Lemma revoked_later uuid_ok Hash PD id d d' : rtc (agent_step uuid_ok Hash PD) d d' → revoked_in id d → revoked_in id d'.
Proof.
  intros Hs (c & Hc & Hr). destruct (ol_credentials _ _ (agent_steps_older _ _ _ _ _ Hs) id c Hc) as (c' & Hc' & Hsc).
  exists c'. split; [done|]. by rewrite (sc_revoked _ _ Hsc Hr).
Qed.

(** No request that presents credential [id] is authenticated or refreshed. *)
Definition opens_nothing (uuid_ok : string → bool) (Hash : string → string) (id : string) (d : agent_db) : Prop :=
  (∀ store read_ok due now header token, presented uuid_ok AccessToken header = Some (token, id) →
     ∀ p d', agentAuth uuid_ok Hash store read_ok due now header d ≠ (inr p, d'))
  ∧ ∀ E header token, presented uuid_ok RefreshToken header = Some (token, id) →
     ∀ r d', handleAgentRefresh uuid_ok Hash E header d ≠ (Granted r, d').

Lemma revoked_useless uuid_ok Hash id d : revoked_in id d → opens_nothing uuid_ok Hash id d.
Proof.
  intros (c & Hc & t & Hr). split.
  - intros store read_ok due now header token Hp p d' H. apply auth_granted in H as (tk & i & c' & x & Hp' & Hc' & _ & _ & _ & Hr' & _).
    rewrite Hp in Hp'. injection Hp' as <- <-. congruence.
  - intros E header token Hp r d' H. apply refresh_granted in H as (tk & i & c' & x & f & lost & Hp' & Hc' & _ & _ & Hr' & _).
    rewrite Hp in Hp'. injection Hp' as <- <-. congruence.
Qed.

Lemma agent_found A k i d : ids_wf d → ad_identities d !! k = Some i → ai_AgentID i = A → getAgentIdentityByAgentID A d = Some (k, i).
Proof.
  intros [Hb _] Hk Ha. destruct (getAgentIdentityByAgentID A d) as [[k' i']|] eqn:E.
  - apply agent_row in E as [Hk' Ha']. assert (k = k') as <- by (eapply (wf_agent _ Hb); [done..|congruence]). congruence.
  - pose proof (find_identity_None _ _ E k i Hk) as Hf. by rewrite (proj2 (by_agent_id_true _ _) Ha) in Hf.
Qed.

(** The two requests that take an agent's credentials away, and what they leave. *)
Definition cut_off (disable : bool) (A : string) (now : Z) (d : agent_db) : Z * agent_db :=
  if disable then handleDisableAgentIdentity true A now d else handleRevokeAgentCredentials true true A now d.

Lemma cut_off_revokes disable A now d k i :
  ids_wf d → ad_identities d !! k = Some i → ai_AgentID i = A →
  (cut_off disable A now d).1 = 204%Z
  ∧ ∀ id c, ad_credentials (cut_off disable A now d).2 !! id = Some c → cr_IdentityID c = k → is_Some (cr_RevokedAt c).
Proof.
  intros Hwf Hk Ha. pose proof (agent_found A k i d Hwf Hk Ha) as Hf. destruct disable; cbn [cut_off].
  - unfold handleDisableAgentIdentity, setAgentIdentityEnabled, SetAgentIdentityEnabled. rewrite Hf. cbn. split; [done|].
    intros id c. rewrite lookup_fmap. destruct (ad_credentials d !! id) as [c0|]; [|done]. cbn. intros [= <-]. unfold of_identity.
    destruct (String.eqb_spec (cr_IdentityID c0) k); [by eexists|done].
  - unfold handleRevokeAgentCredentials, RevokeAgentIdentityCredentials. rewrite Hf. cbn. split; [done|].
    intros id c. rewrite lookup_fmap. destruct (ad_credentials d !! id) as [c0|]; [|done]. cbn. intros [= <-]. unfold of_identity.
    destruct (String.eqb_spec (cr_IdentityID c0) k); [by eexists|done].
Qed.

Lemma cut_off_step uuid_ok Hash PD disable A now d : agent_step uuid_ok Hash PD d (cut_off disable A now d).2.
Proof. destruct disable; [apply as_disable|apply as_revoke]. Qed.

(** C18: revocation is final.  Once an agent is disabled or its credentials are
    revoked, no credential that exists then is ever again accepted for it, neither
    to authenticate nor to refresh, whatever requests follow, its being enabled
    again among them: what is accepted later was issued later. *)
Theorem revocation_final (uuid_ok : string → bool) (Hash : string → string) (ParseDuration : string → res Z) disable A now d k i :
  agents_reachable uuid_ok Hash ParseDuration d → ad_identities d !! k = Some i → ai_AgentID i = A →
  (cut_off disable A now d).1 = 204%Z
  ∧ ∀ d2 id c, rtc (agent_step uuid_ok Hash ParseDuration) (cut_off disable A now d).2 d2 →
      ad_credentials (cut_off disable A now d).2 !! id = Some c → cr_IdentityID c = k → opens_nothing uuid_ok Hash id d2.
Proof.
  intros Hd Hk Ha. pose proof (agents_wf _ _ _ _ Hd) as Hwf. destruct (cut_off_revokes disable A now d k i Hwf Hk Ha) as [Hs Hr].
  split; [done|]. intros d2 id c H2 Hc Hi. apply revoked_useless. eapply revoked_later; [exact H2|]. exists c. split; [done|]. by eapply Hr.
Qed.

(** ** Replay of refresh credentials *)

(** Where the new rows of a step come from: a family that had none, or one whose
    refresh credential was presented unrevoked. *)
Lemma new_rows d d' k x f :
  store_step d d' → ad_credentials d !! k = None → ad_credentials d' !! k = Some x → cr_FamilyID x = Some f →
  (∀ j c, ad_credentials d !! j = Some c → cr_FamilyID c ≠ Some f)
  ∨ ∃ j c, ad_credentials d !! j = Some c ∧ cr_FamilyID c = Some f ∧ cr_RevokedAt c = None.
Proof.
  intros Hs Hn Hx Hf. destruct Hs as
    [d|d id t d1 H|d id now|d newid missed eid hash issue now H|d newid missed issue Ka Kf|d id hash now acc ref overlap Ka Kr
    |d agentID enabled now|d agentID now|d id now].
  - congruence.
  - unfold CreateAgentEnrollmentToken in H. destruct (_ || _); [done|]. injection H as <-. cbn in Hx. congruence.
  - cbn in Hx. congruence.
  - pose proof (consume_cases newid missed eid hash issue now d) as Hc. destruct (ConsumeAgentEnrollment _ _ _ _ _ _ _) as [r d1].
    destruct Hc as [(e & _ & ->)|(t & k' & i & d1' & d2 & d3 & _ & _ & _ & _ & _ & _ & _ & Hi & H2 & H3 & ->)]; [cbn in Hx; congruence|].
    destruct H as (g & rf & Er & _ & _ & Fa & Fr & _ & Hfresh). rewrite Er in H3. cbn [snd ad_credentials set_tokens] in Hx.
    apply insert_credential_ok in H2 as (-> & _), H3 as (-> & _). assert (ad_credentials d1' = ad_credentials d) as E by (by destruct Hi).
    cbn in Hx. rewrite E in Hx. left. assert (f = g) as ->; [|done]. rewrite !lookup_insert in Hx.
    repeat case_decide; simplify_eq; cbn in Hf; rewrite ?Fa, ?Fr in Hf; destruct (_ =? _)%string; congruence.
  - pose proof (external_cases newid missed issue d) as Hc. destruct (IssueExternalAgentAccess _ _ _ _) as [r d1].
    destruct Hc as [(e & _ & ->)|(k' & i & d1' & _ & Hi & H2 & _)]; [cbn in Hx; congruence|].
    apply insert_credential_ok in H2 as (-> & _). assert (ad_credentials d1' = ad_credentials d) as E by (by destruct Hi).
    cbn in Hx. rewrite E, lookup_insert in Hx. case_decide; [|congruence]. simplify_eq. cbn in Hf. by rewrite Kf in Hf.
  - pose proof (rotate_cases id hash now acc ref overlap d) as Hc. destruct (RotateAgentRefresh _ _ _ _ _ _ _) as [r d1].
    destruct Hc as [(e & _ & _ & ->)|(c & i & g & Hc & Hi & Ha & Kc & Rc & _ & _ & Fc & [(_ & _ & ->)|(lost & Hl & _ & Ht)])]; cbn [snd] in Hx.
    + congruence.
    + unfold revokeAgentRefreshFamily, revoke_where in Hx. cbn in Hx. rewrite lookup_fmap, Hn in Hx. done.
    + right. exists id, c. split_and!; [done| |done]. apply rotate_to_ok in Ht as (d1' & d2 & H1 & H2 & ->).
      destruct (rotate_keeps _ _ _ _ _ _ _ _ _ _ _ Hc Hl H1 H2) as (_ & _ & _ & m0 & Em0 & Hid & _ & _ & _ & Ed & _).
      cbn in Hx. rewrite Ed in Hx. assert (id ≠ k) as Hne by (intros ->; congruence). rewrite lookup_alter_ne in Hx by done.
      assert (m0 !! k = None) as Hm by (rewrite Em0; destruct lost; [rewrite lookup_alter; case_decide; subst; by rewrite ?Hn|done]).
      rewrite !lookup_insert in Hx. repeat case_decide; simplify_eq; cbn in Hf; destruct (_ =? _)%string; congruence.
  - unfold SetAgentIdentityEnabled in Hx. destruct (getAgentIdentityByAgentID agentID d) as [[j i]|]; [|cbn in Hx; congruence].
    destruct enabled; cbn in Hx; [congruence|]. by rewrite lookup_fmap, Hn in Hx.
  - unfold RevokeAgentIdentityCredentials in Hx. destruct (getAgentIdentityByAgentID agentID d) as [[j i]|]; [|congruence].
    cbn in Hx. by rewrite lookup_fmap, Hn in Hx.
  - unfold TouchAgentCredential in Hx. destruct (ad_credentials d !! id) as [c|] eqn:E; cbn in Hx; [|congruence].
    rewrite lookup_insert in Hx. case_decide; [|congruence]. subst. congruence.
Qed.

★ ★ ★

### Your assignment
Using the material above, transcribe exactly the lines from the line with "apply insert_credential_ok in H2 as (-> & _)." to the line with "destruct enabled; cbn"; both count, and nothing else goes in.

### Solution below
    apply insert_credential_ok in H2 as (-> & _). assert (ad_credentials d1' = ad_credentials d) as E by (by destruct Hi).
    cbn in Hx. rewrite E, lookup_insert in Hx. case_decide; [|congruence]. simplify_eq. cbn in Hf. by rewrite Kf in Hf.
  - pose proof (rotate_cases id hash now acc ref overlap d) as Hc. destruct (RotateAgentRefresh _ _ _ _ _ _ _) as [r d1].
    destruct Hc as [(e & _ & _ & ->)|(c & i & g & Hc & Hi & Ha & Kc & Rc & _ & _ & Fc & [(_ & _ & ->)|(lost & Hl & _ & Ht)])]; cbn [snd] in Hx.
    + congruence.
    + unfold revokeAgentRefreshFamily, revoke_where in Hx. cbn in Hx. rewrite lookup_fmap, Hn in Hx. done.
    + right. exists id, c. split_and!; [done| |done]. apply rotate_to_ok in Ht as (d1' & d2 & H1 & H2 & ->).
      destruct (rotate_keeps _ _ _ _ _ _ _ _ _ _ _ Hc Hl H1 H2) as (_ & _ & _ & m0 & Em0 & Hid & _ & _ & _ & Ed & _).
      cbn in Hx. rewrite Ed in Hx. assert (id ≠ k) as Hne by (intros ->; congruence). rewrite lookup_alter_ne in Hx by done.
      assert (m0 !! k = None) as Hm by (rewrite Em0; destruct lost; [rewrite lookup_alter; case_decide; subst; by rewrite ?Hn|done]).
      rewrite !lookup_insert in Hx. repeat case_decide; simplify_eq; cbn in Hf; destruct (_ =? _)%string; congruence.
  - unfold SetAgentIdentityEnabled in Hx. destruct (getAgentIdentityByAgentID agentID d) as [[j i]|]; [|cbn in Hx; congruence].
    destruct enabled; cbn in Hx; [congruence|]. by rewrite lookup_fmap, Hn in Hx.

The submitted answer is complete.